What this task involves:
Each line of the material below is to be checked for "Instance"; the number of matching lines is the only output expected.

---------- Information given

Lemma consumed_code_is_dead_witness :
  (claimRemoteWebPairingChallengeExchange (λ x, x) "dev" 6
    (exec_all [Release "dev"; Approve demo_code 5] demo_consumed).1).2 ≠
    Claim_approved "https://a" "https://a/assistant/pair" "1970-01-01T00:10:00.000Z".
Proof.
  eapply (consumed_code_is_dead (λ x, x)
    (exec_all [demo_create; Approve demo_code 2; Claim "dev" 3] initial).2
    (exec_all [Release "dev"; Approve demo_code 5] demo_consumed).2
    (exec_all [demo_create; Approve demo_code 2; Claim "dev" 3] initial).1
    _ 0%nat _ "dev" 4 6);
    [|by vm_compute|by vm_compute|]; vm_compute; run_trace.
Defined.

Definition demo_pending : store * list (op * outcome) := exec_all [demo_create] initial.
Definition demo_denied : store := (exec_all [Deny "req-1"] demo_pending.1).1.

Lemma denied_request_never_pairs_witness :
  claimRemoteWebPairingChallengeExchange (λ x, x) "dev" 9
    (exec_all [Approve demo_code 5] demo_denied).1 =
  ((exec_all [Approve demo_code 5] demo_denied).1, Claim_invalid).
Proof.
  eapply (denied_request_never_pairs (λ x, x) demo_pending.2
    (exec_all [Approve demo_code 5] demo_denied).2 demo_pending.1 demo_denied _ "req-1" "dev" 0%nat);
    [|by vm_compute|by vm_compute|by vm_compute|]; vm_compute; run_trace.
Defined.

(** ** Capacity and the redraw loop *)
Section capacity.
Context (hashSecret : string → string).
Implicit Types (s : store) (c : challenge) (l : loc) (now : Z).

Lemma active_length s : wf_store s → length (active s) = size (byUserCodeHash s).
Proof. intros Hwf. rw size_keys -active_hashes // length_fmap //. Qed.

Lemma cleanup_size now s : (size (byUserCodeHash (cleanupExpiredChallenges now s)) ≤ size (byUserCodeHash s))%nat.
Proof.
  unfold cleanupExpiredChallenges. generalize (active s). intros cs.
  induction cs as [|c cs IH] in s |- *; simpl; [done|]. etrans; [apply IH|].
  case_match; [apply size_delete_le|done].
Qed.

(** A sweep that expires somebody makes room. *)
Lemma cleanup_size_lt now s c :
  wf_store s → c ∈ active s → expiresAtMs c ≤ now →
  (size (byUserCodeHash (cleanupExpiredChallenges now s)) < size (byUserCodeHash s))%nat.
Proof.
  intros Hwf Hin Hle. destruct (cleanup_spec now s Hwf) as (Hwf' & _ & Ha').
  rw (size_keys (byUserCodeHash s)).
  apply (size_lt_universe _ _ (userCodeHash c)).
  - apply Hwf'.
  - intros h Hh. rw -active_hashes // in Hh.
    apply list_elem_of_fmap in Hh as (c' & -> & Hc'). apply elem_of_active in Hc' as (l' & Hl'); [|done].
    apply Ha' in Hl' as [Hl' _]. eapply lookup_Some_key, Hl'.
  - apply elem_of_active in Hin as (l & Hl); [|done]. eapply lookup_Some_key, Hl.
  - destruct (byUserCodeHash (cleanupExpiredChallenges now s) !! userCodeHash c) as [l'|] eqn:Hl'; [|done].
    destruct (wf_user _ Hwf' _ _ Hl') as (c' & Hc' & He). apply Ha' in Hc' as [Hc' Hlt].
    apply elem_of_active in Hin as (l & Hl); [|done].
    destruct (attached_inj_user _ _ _ _ _ Hc' Hl He) as [_ ->]. lia.
Qed.

Lemma earliest_spec (cs : list challenge) e0 :
  match foldl (λ e c, Some (match e with Some e => Z.min e (expiresAtMs c)
                                    | None => expiresAtMs c end)) e0 cs with
  | Some e => (e0 = Some e ∨ ∃ c, c ∈ cs ∧ expiresAtMs c = e)
  | None => e0 = None ∧ cs = []
  end.
Proof.
  induction cs as [|c cs IH] in e0 |- *; simpl; [by destruct e0; auto|].
  specialize (IH (Some (match e0 with Some e => Z.min e (expiresAtMs c) | None => expiresAtMs c end))).
  case_match; [|by destruct IH].
  destruct IH as [[= <-]|(c' & Hin & <-)]; [|right; exists c'; split; [by right|done]].
  destruct e0 as [e0|]; [|right; exists c; split; [by left|done]].
  destruct (Z.min_spec e0 (expiresAtMs c)) as [[_ ->]|[_ ->]];
    [by left|right; exists c; split; [by left|done]].
Qed.

(** Capacity: the creation route never lets the store exceed two hundred
    challenges, and a caller told to retry after [n] seconds is told so only
    at capacity, with [n] at least one, and finds room after those seconds. *)
Theorem capacity_bounded_and_retry_sound (baseUrl : string) (r : requester) (d i : string)
    (draws : list (list nat)) (now : Z) (stamps stamps' : list Z) (s s' : store)
    (res : mint_response) :
  wf_store s → (size (byUserCodeHash s) ≤ MAX_ACTIVE_CHALLENGES)%nat →
  mint hashSecret baseUrl r d i draws now stamps s = Some (stamps', s', res) →
  (size (byUserCodeHash s') ≤ MAX_ACTIVE_CHALLENGES)%nat ∧
  (∀ n, res = Capacity_limited n →
    1 ≤ n ∧ size (byUserCodeHash s') = MAX_ACTIVE_CHALLENGES ∧
    (checkRemoteWebPairingChallengeCapacity (now + 1000 * n) s').2 = None).
Proof.
  intros Hwf Hmax. unfold mint, checkRemoteWebPairingChallengeCapacity at 1.
  destruct (recordRemoteWebPairingChallengeCreation now stamps) as [st [retry|]].
  { intros [= _ <- <-]. by split. }
  destruct (cleanup_spec now s Hwf) as (Hwf1 & _ & _). pose proof (cleanup_size now s) as Hsz.
  generalize dependent (cleanupExpiredChallenges now s). intros s1 Hwf1 Hsz.
  case_bool_decide as Hroom.
  - unfold createRemoteWebPairingChallenge.
    pose proof (cleanup_size now s1) as Hsz2. generalize dependent (cleanupExpiredChallenges now s1).
    intros s2 Hsz2. destruct (fresh_code _ _ _); [|done]. simpl. intros [= _ <- <-].
    split; [|done]. cbn [byUserCodeHash]. etrans; [apply size_insert_le|unfold loc in *; lia].
  - pose proof (earliest_spec (active s1) None) as He. pose proof (active_length s1 Hwf1) as Hlen.
    case_match eqn:Hfold; [|destruct He as [_ He]; rw He in Hlen; unfold MAX_ACTIVE_CHALLENGES in *; simpl in Hlen; lia].
    intros [= _ <- <-]. split; [lia|]. intros n [= <-].
    destruct He as [?|(c & Hin & He)]; [done|].
    set (n := Z.max 1 _). assert (z ≤ now + 1000 * n) as Hn.
    { pose proof (ceil_div_spec (z - now) 1000). unfold n. lia. }
    split; [lia|]. split; [lia|]. unfold checkRemoteWebPairingChallengeCapacity.
    rw bool_decide_eq_true_2; [done|].
    pose proof (cleanup_size_lt (now + 1000 * n) s1 c Hwf1 Hin). unfold MAX_ACTIVE_CHALLENGES in *. lia.
Qed.

(** The redraw loop ends: among more draws of pairwise distinct codes
    than there are active challenges, one is free; so creation succeeds within
    two hundred and one distinct draws, with a code no active challenge has. *)
Theorem redraw_loop_terminates (baseUrl : string) (r : requester) (d i : string)
    (draws : list (list nat)) (now : Z) (s : store) :
  wf_store s →
  NoDup ((λ dr, code_hash hashSecret (randomUserCode dr)) <$> draws) →
  (size (byUserCodeHash s) < length draws)%nat →
  ∃ s' resp,
    createRemoteWebPairingChallenge hashSecret baseUrl r d i draws now s = Some (s', resp) ∧
    byUserCodeHash (cleanupExpiredChallenges now s) !! code_hash hashSecret (r_userCode resp) = None.
Proof.
  intros Hwf Hnd Hlt. unfold createRemoteWebPairingChallenge.
  pose proof (cleanup_size now s) as Hsz. destruct (cleanup_spec now s Hwf) as (Hwf1 & _ & _).
  generalize dependent (cleanupExpiredChallenges now s). intros s1 Hsz Hwf1.
  assert (∃ code, fresh_code hashSecret draws s1 = Some code) as [code Hcode].
  { destruct (fresh_code hashSecret draws s1) as [code|] eqn:Hf; [by eauto|]. exfalso.
    assert (∀ h, h ∈ ((λ dr, code_hash hashSecret (randomUserCode dr)) <$> draws) →
      h ∈ keys (byUserCodeHash s1)) as Hsub.
    { clear Hnd Hlt Hsz. induction draws as [|dr draws IH]; simpl in *; [set_solver|].
      case_match eqn:Hl; [|done]. intros h [->|Hin]%elem_of_cons; [by eapply lookup_Some_key|by apply IH]. }
    assert (length ((λ dr, code_hash hashSecret (randomUserCode dr)) <$> draws) ≤
      length (keys (byUserCodeHash s1)))%nat as Hle by (by apply submseteq_length, NoDup_submseteq).
    rw length_fmap -size_keys in Hle. lia. }
  rw Hcode. simpl. eexists _, _. split; [done|]. simpl.
  by apply fresh_code_spec in Hcode as [? _].
Qed.
End capacity.

(** Two hundred requests at time 0, the [k]-th with its own codes. *)
Definition nth_draw (k : nat) : list nat :=
  [k mod 32; (k / 32) mod 32; 0; 0; 0; 0; 0; 0]%nat.

Definition nth_create (k : nat) : op :=
  Create "https://a" (Requester "1.2.3.4" None true) (pretty (N.of_nat k)) (pretty (N.of_nat k))
    [nth_draw k] (Z.of_nat k).

Definition full_house : store := (exec_all (nth_create <$> seq 0 200) initial).1.

#[global] Instance fresh_dec o s : Decision (fresh (λ x, x) o s).
Proof. destruct o; simpl; apply _. Defined.

(** Every operation of the history is fresh and executes. *)
Fixpoint runs_fresh (os : list op) (s : store) : bool :=
  match os with
  | [] => true
  | o :: os =>
      bool_decide (fresh (λ x, x) o s) &&
      match exec (λ x, x) o s with Some (s', _) => runs_fresh os s' | None => false end
  end.

Lemma exec_all_wf os : runs_fresh os initial = true → wf_store (exec_all os initial).1.
Proof.
  unfold exec_all. assert (∀ s t, wf_store s → runs_fresh os s = true → wf_store
    (foldl (λ '(s, t) o, match exec (λ x, x) o s with
                      | Some (s', r) => (s', t ++ [(o, r)])
                      | None => (s, t)
                      end) (s, t) os).1) as H; [|intros; apply H; [apply wf_initial|done]].
  induction os as [|o os IH]; intros s t Hwf; simpl; [done|].
  intros [Hf%bool_decide_eq_true He]%andb_true_iff.
  destruct (exec (λ x, x) o s) as [[s1 r]|] eqn:Hex; [|done].
  apply IH; [|done]. by eapply ok_wf, exec_ok.
Qed.

Lemma full_house_wf : wf_store full_house.
Proof. apply exec_all_wf. by vm_compute. Qed.

Lemma capacity_bounded_and_retry_sound_witness :
  (mint (λ x, x) "https://a" (Requester "1.2.3.4" None true) "new" "new" demo_draws 300 [] full_house
    = Some ([300], full_house, Capacity_limited 600)) ∧
  (checkRemoteWebPairingChallengeCapacity (300 + 1000 * 600) full_house).2 = None.
Proof.
  assert (mint (λ x, x) "https://a" (Requester "1.2.3.4" None true) "new" "new" demo_draws 300 [] full_house
    = Some ([300], full_house, Capacity_limited 600)) as Hm by by vm_compute.
  split; [done|].
  apply (capacity_bounded_and_retry_sound (λ x, x) "https://a" (Requester "1.2.3.4" None true) "new" "new"
    demo_draws 300 [] [300] full_house full_house (Capacity_limited 600) full_house_wf); [by vm_compute|done|done].
Defined.

Lemma redraw_loop_terminates_witness :
  ∃ s' resp,
    createRemoteWebPairingChallenge (λ x, x) "https://a" (Requester "1.2.3.4" None true) "dev" "id"
      (nth_draw <$> seq 0 201) 300 full_house = Some (s', resp) ∧
    byUserCodeHash (cleanupExpiredChallenges 300 full_house) !! code_hash (λ x, x) (r_userCode resp) = None.
Proof.
  apply (redraw_loop_terminates (λ x, x) "https://a" (Requester "1.2.3.4" None true) "dev" "id"
    (nth_draw <$> seq 0 201) 300 full_house full_house_wf); [|by vm_compute; lia].
  apply (bool_decide_eq_true_1 _). by vm_compute.
Defined.

(** ** Codes as the host types them *)

Definition is_alnum (a : ascii) : bool := is_upper a || is_lower a || is_digit a.

Lemma alnum_upper a : is_alnum (to_upper a) = is_alnum a.
Proof. by destruct a as [[] [] [] [] [] [] [] []]. Qed.

Lemma upper_idem a : to_upper (to_upper a) = to_upper a.
Proof. by destruct a as [[] [] [] [] [] [] [] []]. Qed.

Lemma upper_lower a : to_upper (to_lower a) = to_upper a.
Proof. by destruct a as [[] [] [] [] [] [] [] []]. Qed.

Lemma alnum_lower a : is_alnum (to_lower a) = is_alnum a.
Proof. by destruct a as [[] [] [] [] [] [] [] []]. Qed.

Lemma normalize_map f code :
  (∀ a, is_alnum (f a) = is_alnum a) → (∀ a, to_upper (f a) = to_upper a) →
  normalizeUserCode (string_map f code) = normalizeUserCode code.
Proof.
  intros Hf Hu. unfold normalizeUserCode. induction code as [|a code IH]; simpl; [done|].
  fold (is_alnum (f a)) (is_alnum a). rw Hf. destruct (is_alnum a); simpl; [|done].
  by rw Hu IH.
Qed.
(* ===== verification/PendingInteractions.v ===== *)
(** * Pending interactions

    [assistant/src/runtime/pending-interactions.ts]: the map of confirmation,
    secret, question and host-proxy requests a human or a client still has to
    answer.  Callbacks and timers held by an entry are handles; invoking or
    clearing one is an effect, and operations return their effects in order.
    The descriptive fields nothing here looks at are one payload. *)

From S2P Require Import Prelude JsMap.
Local Open Scope litt_scope.

Inductive InteractionResolutionState := approved | rejected | answered | cancelled | superseded.
#[export] Instance InteractionResolutionState_eq : EqDecision InteractionResolutionState.
Proof. solve_decision. Defined.

Inductive kind :=
| confirmation | secret | question | host_bash | host_file | host_cu | host_browser
| host_app_control | host_transfer | host_ui_snapshot | acp_confirmation.
#[export] Instance kind_eq : EqDecision kind.
Proof. solve_decision. Defined.

Section interactions.
Context {P : Type}.

Record PendingInteraction := Interaction {
  conversationId : option string;
  kind_of : kind;
  rpcResolve : option nat;
  rpcReject : option nat;
  timer : option nat;
  detachAbort : option nat;
  payload : P;
}.

(** The value a secret prompt is settled with: no secret, and why. *)
Inductive secret_reason := reason_superseded | reason_cancelled.

Inductive effect :=
| ClearTimeout (t : nat)
| CallDetachAbort (f : nat)
| Broadcast (requestId cid : string) (k : kind) (st : InteractionResolutionState)
| CallRpcResolve (f : nat) (reason : secret_reason).

Definition registry := jsmap string PendingInteraction.

Implicit Types (m : registry) (i : PendingInteraction) (id cid : string)
  (st : InteractionResolutionState).

Definition register (id : string) (i : PendingInteraction) (m : registry) : registry :=
  <[id := i]> m.
Lemma repair_first ms :
  first_role ms = Some user → first_role (messages (repairHistory ms)) = Some user.
Proof.
  intros Hf. rw repaired_messages. rw (proj1 (merge_list_roles _)).
  generalize (analyzeServerToolPairing ms). intros pairing.
  destruct (flush_result (repair_messages pairing 0 ms (State [] [] ∅ no_repairs))) as (filler & -> & _).
  assert (first_role (result (repair_messages pairing 0 ms (State [] [] ∅ no_repairs))).*1 = Some user) as H.
  { destruct ms as [|m ms]; [done|]. cbn [repair_messages]. apply repair_messages_first.
    unfold first_role in Hf. simpl in Hf. injection Hf as Hu. unfold repair_message. by rw Hu. }
  by destruct (result (repair_messages pairing 0 ms (State [] [] ∅ no_repairs))).
Qed.

Lemma repair_last ms :
  last_role ms = Some user → last_role (messages (repairHistory ms)) = Some user.
Proof.
  intros Hl. rw repaired_messages. rw (proj2 (merge_list_roles _)).
  generalize (analyzeServerToolPairing ms). intros pairing.
  destruct ms as [|m ms _] using rev_ind; [done|]. rw last_role_snoc in Hl. injection Hl as Hu.
  destruct (repair_messages_last pairing ms m 0 (State [] [] ∅ no_repairs)) as [Hr Hp].
  unfold flush_pending. by rw (Hp Hu) Hr Hu.
Qed.

Lemma first_role_shift ms :
  let ms' := shift_while (λ m, bool_decide (role_of m = assistant)) ms in
  ms' = [] ∨ first_role ms' = Some user.
Proof.
  cbn zeta. destruct (shift_while _ ms) as [|m ms'] eqn:He; [by left|]. right.
  apply shift_while_head in He. apply bool_decide_eq_false in He. unfold first_role. simpl.
  by destruct (role_of m).
Qed.

Lemma drop_trailing_shape ms :
  first_role ms = Some user →
  let ms' := drop_trailing_assistants ms in
  first_role ms' = Some user ∧ last_role ms' = Some user.
Proof.
  intros Hf. unfold drop_trailing_assistants.
  destruct (shift_while_suffix (λ m, bool_decide (role_of m = assistant)) (reverse ms)) as (gone & Hr & Hg).
  destruct (first_role_shift (reverse ms)) as [He|He].
  { exfalso. rw He app_nil_r in Hr. rw -Hr in Hg. destruct ms as [|m ms]; [done|]. rw reverse_cons in Hg.
    apply Forall_app in Hg as [_ [Hm _]%Forall_cons]. apply bool_decide_eq_true in Hm.
    unfold first_role in Hf. simpl in Hf. congruence. }
  destruct (shift_while _ (reverse ms)) as [|m ms'] eqn:Hs; [done|]. cbn zeta. split.
  - apply (f_equal reverse) in Hr. rw reverse_involutive reverse_app in Hr. rw Hr in Hf.
    rw reverse_cons in Hf |- *. by destruct (reverse ms').
  - rw reverse_cons last_role_snoc. exact He.
Qed.

(** Deep repair yields a history the strictest provider accepts: it
    alternates, answers every call in the next message, starts with the user
    unless nothing is left, and — where the provider demands it — ends with
    the user. *)
Theorem deep_repair_shape ms (requireUserTerminal : bool) :
  let ms' := messages (deepRepairHistory ms requireUserTerminal) in
  answered ms' ∧ alternates ms' ∧
  (ms' = [] ∨
   first_role ms' = Some user ∧ (requireUserTerminal = true → last_role ms' = Some user)).
Proof.
  unfold deepRepairHistory. cbn [messages].
  set (cleaned := shift_while _ _).
  set (merged := if requireUserTerminal then _ else _).
  destruct (repair_accepted merged) as [Ha Halt].
  split_and!; [done..|].
  assert (cleaned = [] ∨ first_role cleaned = Some user) as [Hc|Hc] by apply first_role_shift.
  - left. unfold merged. rw Hc. by destruct requireUserTerminal.
  - right. assert (first_role (merge_roles cleaned) = Some user) as Hm.
    { rw merge_roles_list. by rw (proj1 (merge_list_roles cleaned)). }
    destruct requireUserTerminal; unfold merged.
    + destruct (drop_trailing_shape _ Hm) as [Hf Hl]. split; [by apply repair_first|].
      intros _. by apply repair_last.
    + split; [by apply repair_first|done].
Qed.
End deep.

--------------------

Response for this exercise:
3